→ DIRECTIONS FOR THIS TASK: Set down, character for character, everything in the records below from the line holding "ST Lease.Deadline anyhow" down to the line holding "record = Running))", and no other line.

→ SOURCE DATA:

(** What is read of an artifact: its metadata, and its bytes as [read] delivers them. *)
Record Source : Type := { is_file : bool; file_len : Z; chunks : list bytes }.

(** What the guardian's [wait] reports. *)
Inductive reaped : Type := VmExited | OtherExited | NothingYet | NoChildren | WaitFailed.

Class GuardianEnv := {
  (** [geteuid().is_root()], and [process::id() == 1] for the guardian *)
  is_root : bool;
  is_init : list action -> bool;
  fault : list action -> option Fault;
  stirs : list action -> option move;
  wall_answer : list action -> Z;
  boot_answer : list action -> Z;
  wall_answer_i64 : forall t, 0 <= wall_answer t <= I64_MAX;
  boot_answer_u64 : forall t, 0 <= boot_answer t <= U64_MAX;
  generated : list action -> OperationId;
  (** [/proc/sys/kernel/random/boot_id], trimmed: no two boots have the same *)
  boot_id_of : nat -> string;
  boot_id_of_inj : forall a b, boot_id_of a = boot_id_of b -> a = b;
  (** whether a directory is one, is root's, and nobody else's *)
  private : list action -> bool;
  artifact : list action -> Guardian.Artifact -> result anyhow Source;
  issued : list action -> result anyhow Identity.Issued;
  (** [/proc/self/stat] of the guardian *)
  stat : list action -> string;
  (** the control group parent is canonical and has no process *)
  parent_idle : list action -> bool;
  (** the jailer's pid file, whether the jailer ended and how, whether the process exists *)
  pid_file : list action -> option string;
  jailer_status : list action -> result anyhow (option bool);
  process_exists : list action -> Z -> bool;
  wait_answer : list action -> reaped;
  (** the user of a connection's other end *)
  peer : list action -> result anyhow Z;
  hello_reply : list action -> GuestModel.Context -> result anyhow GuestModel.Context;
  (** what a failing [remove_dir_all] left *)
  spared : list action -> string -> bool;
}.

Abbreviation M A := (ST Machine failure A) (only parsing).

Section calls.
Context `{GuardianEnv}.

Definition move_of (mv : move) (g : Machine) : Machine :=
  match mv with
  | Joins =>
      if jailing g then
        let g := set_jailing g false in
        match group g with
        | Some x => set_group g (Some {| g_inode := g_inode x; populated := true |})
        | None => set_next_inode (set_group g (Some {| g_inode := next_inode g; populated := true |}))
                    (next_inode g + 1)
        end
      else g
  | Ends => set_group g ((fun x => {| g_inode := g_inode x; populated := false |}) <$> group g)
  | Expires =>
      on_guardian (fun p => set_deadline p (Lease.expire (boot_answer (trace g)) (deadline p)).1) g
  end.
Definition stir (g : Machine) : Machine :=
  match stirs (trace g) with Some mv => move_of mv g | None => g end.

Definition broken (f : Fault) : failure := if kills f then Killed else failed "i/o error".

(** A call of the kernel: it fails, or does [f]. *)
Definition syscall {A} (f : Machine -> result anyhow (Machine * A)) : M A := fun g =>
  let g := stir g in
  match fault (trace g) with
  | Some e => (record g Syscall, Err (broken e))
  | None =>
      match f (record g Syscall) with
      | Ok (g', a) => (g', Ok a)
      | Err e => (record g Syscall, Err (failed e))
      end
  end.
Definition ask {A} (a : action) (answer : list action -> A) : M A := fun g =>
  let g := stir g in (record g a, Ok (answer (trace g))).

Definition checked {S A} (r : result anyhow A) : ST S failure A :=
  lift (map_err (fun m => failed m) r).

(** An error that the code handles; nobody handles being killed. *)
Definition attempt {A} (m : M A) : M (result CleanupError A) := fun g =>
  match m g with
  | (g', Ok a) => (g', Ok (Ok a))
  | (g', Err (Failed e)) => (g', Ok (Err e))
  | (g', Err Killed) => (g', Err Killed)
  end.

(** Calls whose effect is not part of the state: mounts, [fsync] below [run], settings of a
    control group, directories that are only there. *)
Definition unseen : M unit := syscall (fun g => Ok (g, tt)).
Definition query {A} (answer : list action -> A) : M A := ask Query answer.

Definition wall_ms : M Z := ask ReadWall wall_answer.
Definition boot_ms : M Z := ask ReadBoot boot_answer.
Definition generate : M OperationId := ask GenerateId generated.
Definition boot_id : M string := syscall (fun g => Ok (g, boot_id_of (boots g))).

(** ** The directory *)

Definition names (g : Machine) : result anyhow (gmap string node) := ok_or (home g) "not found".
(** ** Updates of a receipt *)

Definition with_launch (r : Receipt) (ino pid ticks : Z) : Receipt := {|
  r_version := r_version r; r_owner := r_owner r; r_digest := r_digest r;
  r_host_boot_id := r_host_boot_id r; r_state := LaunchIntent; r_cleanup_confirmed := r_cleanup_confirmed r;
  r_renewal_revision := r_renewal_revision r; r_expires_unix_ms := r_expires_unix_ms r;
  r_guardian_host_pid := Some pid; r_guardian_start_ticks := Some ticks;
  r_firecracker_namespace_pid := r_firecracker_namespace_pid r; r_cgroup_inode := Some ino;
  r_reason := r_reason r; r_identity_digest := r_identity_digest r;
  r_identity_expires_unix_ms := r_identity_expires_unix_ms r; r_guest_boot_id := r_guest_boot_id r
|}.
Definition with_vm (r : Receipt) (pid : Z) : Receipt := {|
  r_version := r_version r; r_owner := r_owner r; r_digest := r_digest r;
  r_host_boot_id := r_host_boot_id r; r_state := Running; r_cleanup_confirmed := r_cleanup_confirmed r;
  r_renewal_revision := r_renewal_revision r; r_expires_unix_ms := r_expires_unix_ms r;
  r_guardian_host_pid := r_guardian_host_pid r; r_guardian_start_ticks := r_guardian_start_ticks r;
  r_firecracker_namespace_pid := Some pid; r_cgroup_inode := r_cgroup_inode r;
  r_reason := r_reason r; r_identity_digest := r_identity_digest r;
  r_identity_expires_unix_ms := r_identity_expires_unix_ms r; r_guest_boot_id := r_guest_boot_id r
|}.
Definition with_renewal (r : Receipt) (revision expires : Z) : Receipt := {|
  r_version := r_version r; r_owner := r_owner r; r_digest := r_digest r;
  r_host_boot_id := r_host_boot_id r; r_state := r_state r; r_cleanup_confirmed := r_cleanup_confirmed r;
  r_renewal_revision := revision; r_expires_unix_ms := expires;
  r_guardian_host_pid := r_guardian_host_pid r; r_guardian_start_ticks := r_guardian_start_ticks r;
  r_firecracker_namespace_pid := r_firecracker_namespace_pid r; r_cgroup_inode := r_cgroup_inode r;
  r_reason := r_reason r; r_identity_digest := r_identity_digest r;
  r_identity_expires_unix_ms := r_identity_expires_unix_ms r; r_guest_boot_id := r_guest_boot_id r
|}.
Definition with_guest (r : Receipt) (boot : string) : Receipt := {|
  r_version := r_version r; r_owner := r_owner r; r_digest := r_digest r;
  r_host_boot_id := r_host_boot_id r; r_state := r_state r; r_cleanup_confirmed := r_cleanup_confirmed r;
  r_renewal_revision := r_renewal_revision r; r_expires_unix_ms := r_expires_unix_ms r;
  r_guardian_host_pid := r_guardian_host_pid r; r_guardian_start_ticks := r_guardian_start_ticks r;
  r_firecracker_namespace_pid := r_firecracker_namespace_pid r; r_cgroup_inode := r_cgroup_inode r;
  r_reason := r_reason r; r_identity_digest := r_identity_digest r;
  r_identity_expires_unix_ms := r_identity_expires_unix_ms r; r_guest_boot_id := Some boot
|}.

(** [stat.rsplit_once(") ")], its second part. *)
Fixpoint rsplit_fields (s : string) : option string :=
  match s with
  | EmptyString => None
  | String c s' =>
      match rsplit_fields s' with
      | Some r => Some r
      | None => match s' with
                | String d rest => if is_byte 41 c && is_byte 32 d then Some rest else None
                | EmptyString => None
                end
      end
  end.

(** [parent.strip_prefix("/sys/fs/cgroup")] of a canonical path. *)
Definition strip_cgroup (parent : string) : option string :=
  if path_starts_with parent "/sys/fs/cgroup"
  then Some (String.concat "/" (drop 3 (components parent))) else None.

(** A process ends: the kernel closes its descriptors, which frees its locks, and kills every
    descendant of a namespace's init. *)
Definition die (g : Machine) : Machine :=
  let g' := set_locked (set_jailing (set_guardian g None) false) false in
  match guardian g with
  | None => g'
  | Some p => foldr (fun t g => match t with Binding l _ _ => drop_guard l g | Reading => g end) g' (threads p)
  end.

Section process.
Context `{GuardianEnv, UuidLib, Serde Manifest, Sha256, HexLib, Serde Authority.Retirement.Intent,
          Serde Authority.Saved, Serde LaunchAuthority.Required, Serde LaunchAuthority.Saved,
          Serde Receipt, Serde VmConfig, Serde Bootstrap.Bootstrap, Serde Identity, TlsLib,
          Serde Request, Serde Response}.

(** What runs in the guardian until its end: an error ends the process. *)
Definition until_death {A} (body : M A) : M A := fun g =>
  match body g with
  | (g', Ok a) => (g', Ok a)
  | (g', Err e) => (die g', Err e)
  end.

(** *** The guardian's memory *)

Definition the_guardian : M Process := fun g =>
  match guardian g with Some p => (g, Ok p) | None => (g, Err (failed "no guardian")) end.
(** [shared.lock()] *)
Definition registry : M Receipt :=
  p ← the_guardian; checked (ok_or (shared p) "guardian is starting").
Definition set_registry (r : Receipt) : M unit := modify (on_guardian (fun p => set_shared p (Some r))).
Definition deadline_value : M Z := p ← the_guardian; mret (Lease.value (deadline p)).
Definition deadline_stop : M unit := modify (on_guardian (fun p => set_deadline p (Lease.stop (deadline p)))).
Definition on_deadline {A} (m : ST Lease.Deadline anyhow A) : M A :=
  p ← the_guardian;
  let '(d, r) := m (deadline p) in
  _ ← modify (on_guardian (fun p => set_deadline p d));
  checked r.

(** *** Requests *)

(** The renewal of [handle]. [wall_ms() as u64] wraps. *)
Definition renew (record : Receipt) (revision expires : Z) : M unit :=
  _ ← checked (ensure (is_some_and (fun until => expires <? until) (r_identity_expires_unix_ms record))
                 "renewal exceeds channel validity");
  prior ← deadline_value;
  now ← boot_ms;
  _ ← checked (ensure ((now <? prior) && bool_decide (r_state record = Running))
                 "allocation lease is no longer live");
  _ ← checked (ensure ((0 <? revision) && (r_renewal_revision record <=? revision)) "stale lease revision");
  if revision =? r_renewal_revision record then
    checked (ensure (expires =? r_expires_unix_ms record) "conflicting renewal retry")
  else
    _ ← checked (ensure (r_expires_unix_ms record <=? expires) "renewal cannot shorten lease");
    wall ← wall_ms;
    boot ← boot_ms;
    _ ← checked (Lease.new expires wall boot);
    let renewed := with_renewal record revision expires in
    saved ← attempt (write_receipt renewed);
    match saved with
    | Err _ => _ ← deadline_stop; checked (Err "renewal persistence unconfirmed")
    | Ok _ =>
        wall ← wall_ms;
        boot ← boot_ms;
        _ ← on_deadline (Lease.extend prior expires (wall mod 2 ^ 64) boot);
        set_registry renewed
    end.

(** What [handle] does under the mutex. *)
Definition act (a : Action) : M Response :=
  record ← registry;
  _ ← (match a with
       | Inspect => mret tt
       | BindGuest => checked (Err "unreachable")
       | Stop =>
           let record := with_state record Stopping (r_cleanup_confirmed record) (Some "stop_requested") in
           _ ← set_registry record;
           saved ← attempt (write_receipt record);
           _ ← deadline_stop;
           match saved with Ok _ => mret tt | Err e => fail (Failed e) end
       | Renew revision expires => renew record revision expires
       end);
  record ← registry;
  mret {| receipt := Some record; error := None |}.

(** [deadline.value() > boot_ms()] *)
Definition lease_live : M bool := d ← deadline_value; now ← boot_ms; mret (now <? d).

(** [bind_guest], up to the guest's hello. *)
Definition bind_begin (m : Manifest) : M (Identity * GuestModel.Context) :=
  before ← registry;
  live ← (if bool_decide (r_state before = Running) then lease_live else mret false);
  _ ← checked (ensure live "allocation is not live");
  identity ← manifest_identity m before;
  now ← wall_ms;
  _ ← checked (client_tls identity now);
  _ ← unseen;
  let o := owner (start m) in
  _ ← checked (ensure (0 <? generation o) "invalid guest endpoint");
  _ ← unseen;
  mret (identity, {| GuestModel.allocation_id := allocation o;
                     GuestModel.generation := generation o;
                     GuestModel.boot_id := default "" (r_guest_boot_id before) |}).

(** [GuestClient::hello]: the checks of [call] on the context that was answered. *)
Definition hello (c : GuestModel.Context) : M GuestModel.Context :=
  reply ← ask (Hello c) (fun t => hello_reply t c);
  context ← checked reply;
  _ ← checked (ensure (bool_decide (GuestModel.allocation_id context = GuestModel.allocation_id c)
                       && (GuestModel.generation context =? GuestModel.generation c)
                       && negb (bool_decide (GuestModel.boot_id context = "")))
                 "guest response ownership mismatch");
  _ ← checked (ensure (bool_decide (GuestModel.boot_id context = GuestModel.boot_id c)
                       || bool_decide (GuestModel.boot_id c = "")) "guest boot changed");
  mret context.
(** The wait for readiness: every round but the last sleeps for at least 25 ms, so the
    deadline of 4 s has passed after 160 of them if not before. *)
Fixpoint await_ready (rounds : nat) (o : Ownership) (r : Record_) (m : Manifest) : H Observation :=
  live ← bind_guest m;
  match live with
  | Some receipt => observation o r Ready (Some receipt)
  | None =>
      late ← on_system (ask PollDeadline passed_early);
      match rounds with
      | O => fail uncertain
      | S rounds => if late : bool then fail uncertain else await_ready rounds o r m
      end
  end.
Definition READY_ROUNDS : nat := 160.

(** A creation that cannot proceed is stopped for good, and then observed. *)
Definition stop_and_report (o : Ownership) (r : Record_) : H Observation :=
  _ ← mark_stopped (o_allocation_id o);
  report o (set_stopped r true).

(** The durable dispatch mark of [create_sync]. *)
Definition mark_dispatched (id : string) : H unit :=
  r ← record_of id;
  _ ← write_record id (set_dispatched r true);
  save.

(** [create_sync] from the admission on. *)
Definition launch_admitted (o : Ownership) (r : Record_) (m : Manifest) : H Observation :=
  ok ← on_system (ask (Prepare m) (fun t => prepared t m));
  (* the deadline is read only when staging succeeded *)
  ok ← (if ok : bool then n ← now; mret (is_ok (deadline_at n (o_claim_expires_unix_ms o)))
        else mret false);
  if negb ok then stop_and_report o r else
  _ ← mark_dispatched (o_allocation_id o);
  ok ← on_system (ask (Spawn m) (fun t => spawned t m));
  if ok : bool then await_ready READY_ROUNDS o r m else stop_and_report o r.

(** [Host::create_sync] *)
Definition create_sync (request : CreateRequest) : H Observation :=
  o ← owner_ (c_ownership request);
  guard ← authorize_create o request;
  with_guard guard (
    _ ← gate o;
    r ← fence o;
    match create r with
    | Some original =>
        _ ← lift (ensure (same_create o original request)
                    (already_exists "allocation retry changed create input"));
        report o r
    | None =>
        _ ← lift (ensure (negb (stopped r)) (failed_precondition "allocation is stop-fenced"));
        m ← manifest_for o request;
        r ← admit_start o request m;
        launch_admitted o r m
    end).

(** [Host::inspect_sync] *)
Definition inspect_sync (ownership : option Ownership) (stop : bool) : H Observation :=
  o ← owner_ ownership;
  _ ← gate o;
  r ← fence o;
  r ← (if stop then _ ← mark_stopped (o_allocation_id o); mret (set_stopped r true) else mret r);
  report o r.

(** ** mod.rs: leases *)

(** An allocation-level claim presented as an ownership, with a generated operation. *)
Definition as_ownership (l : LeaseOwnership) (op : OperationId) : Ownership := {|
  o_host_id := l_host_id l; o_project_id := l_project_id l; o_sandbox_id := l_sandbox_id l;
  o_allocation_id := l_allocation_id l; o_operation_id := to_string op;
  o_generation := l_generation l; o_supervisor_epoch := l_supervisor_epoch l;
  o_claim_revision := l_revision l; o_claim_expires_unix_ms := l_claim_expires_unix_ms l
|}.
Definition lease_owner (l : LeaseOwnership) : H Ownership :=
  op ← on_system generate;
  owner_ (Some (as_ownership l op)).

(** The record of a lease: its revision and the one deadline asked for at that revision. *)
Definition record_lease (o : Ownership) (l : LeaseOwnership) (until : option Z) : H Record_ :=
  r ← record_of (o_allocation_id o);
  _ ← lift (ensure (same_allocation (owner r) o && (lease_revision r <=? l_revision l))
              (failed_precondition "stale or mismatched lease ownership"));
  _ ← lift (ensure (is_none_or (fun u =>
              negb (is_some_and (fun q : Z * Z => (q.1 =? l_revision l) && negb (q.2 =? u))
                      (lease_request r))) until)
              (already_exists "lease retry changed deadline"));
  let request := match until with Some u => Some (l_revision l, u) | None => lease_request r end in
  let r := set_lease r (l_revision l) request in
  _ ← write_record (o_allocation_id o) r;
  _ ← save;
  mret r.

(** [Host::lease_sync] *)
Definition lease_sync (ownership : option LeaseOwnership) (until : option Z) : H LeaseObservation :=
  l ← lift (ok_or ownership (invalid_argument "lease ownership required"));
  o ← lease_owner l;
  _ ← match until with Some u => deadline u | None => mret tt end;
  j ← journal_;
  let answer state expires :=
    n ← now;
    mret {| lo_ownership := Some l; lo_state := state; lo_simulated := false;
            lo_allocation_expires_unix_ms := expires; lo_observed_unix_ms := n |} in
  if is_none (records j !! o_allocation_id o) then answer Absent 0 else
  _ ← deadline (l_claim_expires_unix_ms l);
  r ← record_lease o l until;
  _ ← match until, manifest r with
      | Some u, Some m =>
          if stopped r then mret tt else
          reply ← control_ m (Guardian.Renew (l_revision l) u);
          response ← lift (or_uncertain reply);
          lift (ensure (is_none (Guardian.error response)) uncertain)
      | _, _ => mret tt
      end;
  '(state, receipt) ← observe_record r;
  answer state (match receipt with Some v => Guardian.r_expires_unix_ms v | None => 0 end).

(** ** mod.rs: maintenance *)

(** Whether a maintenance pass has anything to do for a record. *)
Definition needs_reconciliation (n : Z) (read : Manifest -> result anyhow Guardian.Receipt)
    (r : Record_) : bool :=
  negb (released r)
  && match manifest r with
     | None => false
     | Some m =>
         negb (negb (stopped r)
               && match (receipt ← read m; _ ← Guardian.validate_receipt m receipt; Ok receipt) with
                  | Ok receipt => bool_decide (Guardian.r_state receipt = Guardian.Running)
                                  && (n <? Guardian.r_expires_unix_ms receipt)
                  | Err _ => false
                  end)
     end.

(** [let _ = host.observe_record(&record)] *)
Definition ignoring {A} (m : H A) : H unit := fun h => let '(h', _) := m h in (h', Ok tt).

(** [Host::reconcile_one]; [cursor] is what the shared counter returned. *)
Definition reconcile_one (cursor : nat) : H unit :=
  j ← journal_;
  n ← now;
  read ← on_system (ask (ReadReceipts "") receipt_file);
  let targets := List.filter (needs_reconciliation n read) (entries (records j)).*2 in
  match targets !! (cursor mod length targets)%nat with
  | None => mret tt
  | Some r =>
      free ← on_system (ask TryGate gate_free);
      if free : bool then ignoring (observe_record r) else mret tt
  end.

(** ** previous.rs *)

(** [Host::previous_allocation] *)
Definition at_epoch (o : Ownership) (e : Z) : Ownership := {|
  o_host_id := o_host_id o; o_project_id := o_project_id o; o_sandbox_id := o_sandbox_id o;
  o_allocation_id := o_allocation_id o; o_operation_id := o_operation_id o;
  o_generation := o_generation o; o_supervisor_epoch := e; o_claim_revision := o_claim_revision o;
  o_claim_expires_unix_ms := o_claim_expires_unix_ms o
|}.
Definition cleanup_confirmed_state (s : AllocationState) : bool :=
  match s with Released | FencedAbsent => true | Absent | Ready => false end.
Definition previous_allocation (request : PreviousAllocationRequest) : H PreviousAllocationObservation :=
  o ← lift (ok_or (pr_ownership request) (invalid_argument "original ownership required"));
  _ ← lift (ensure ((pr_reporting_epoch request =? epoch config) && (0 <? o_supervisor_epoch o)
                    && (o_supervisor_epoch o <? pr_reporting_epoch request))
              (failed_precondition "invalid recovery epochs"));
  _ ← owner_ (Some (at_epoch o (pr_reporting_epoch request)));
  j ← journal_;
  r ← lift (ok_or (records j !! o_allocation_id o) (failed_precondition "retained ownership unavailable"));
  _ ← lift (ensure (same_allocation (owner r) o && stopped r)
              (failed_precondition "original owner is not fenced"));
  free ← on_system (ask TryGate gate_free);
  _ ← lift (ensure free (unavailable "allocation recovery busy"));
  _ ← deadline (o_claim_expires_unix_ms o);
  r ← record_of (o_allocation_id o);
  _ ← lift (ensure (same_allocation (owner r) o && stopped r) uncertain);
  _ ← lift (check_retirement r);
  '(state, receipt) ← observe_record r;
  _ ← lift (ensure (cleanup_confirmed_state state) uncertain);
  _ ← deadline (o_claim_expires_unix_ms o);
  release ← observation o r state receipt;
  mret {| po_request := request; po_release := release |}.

→ RESPONSE TO THE EXERCISE:
Definition on_deadline {A} (m : ST Lease.Deadline anyhow A) : M A :=
  p ← the_guardian;
  let '(d, r) := m (deadline p) in
  _ ← modify (on_guardian (fun p => set_deadline p d));
  checked r.

(** *** Requests *)

(** The renewal of [handle]. [wall_ms() as u64] wraps. *)
Definition renew (record : Receipt) (revision expires : Z) : M unit :=
  _ ← checked (ensure (is_some_and (fun until => expires <? until) (r_identity_expires_unix_ms record))
                 "renewal exceeds channel validity");
  prior ← deadline_value;
  now ← boot_ms;
  _ ← checked (ensure ((now <? prior) && bool_decide (r_state record = Running))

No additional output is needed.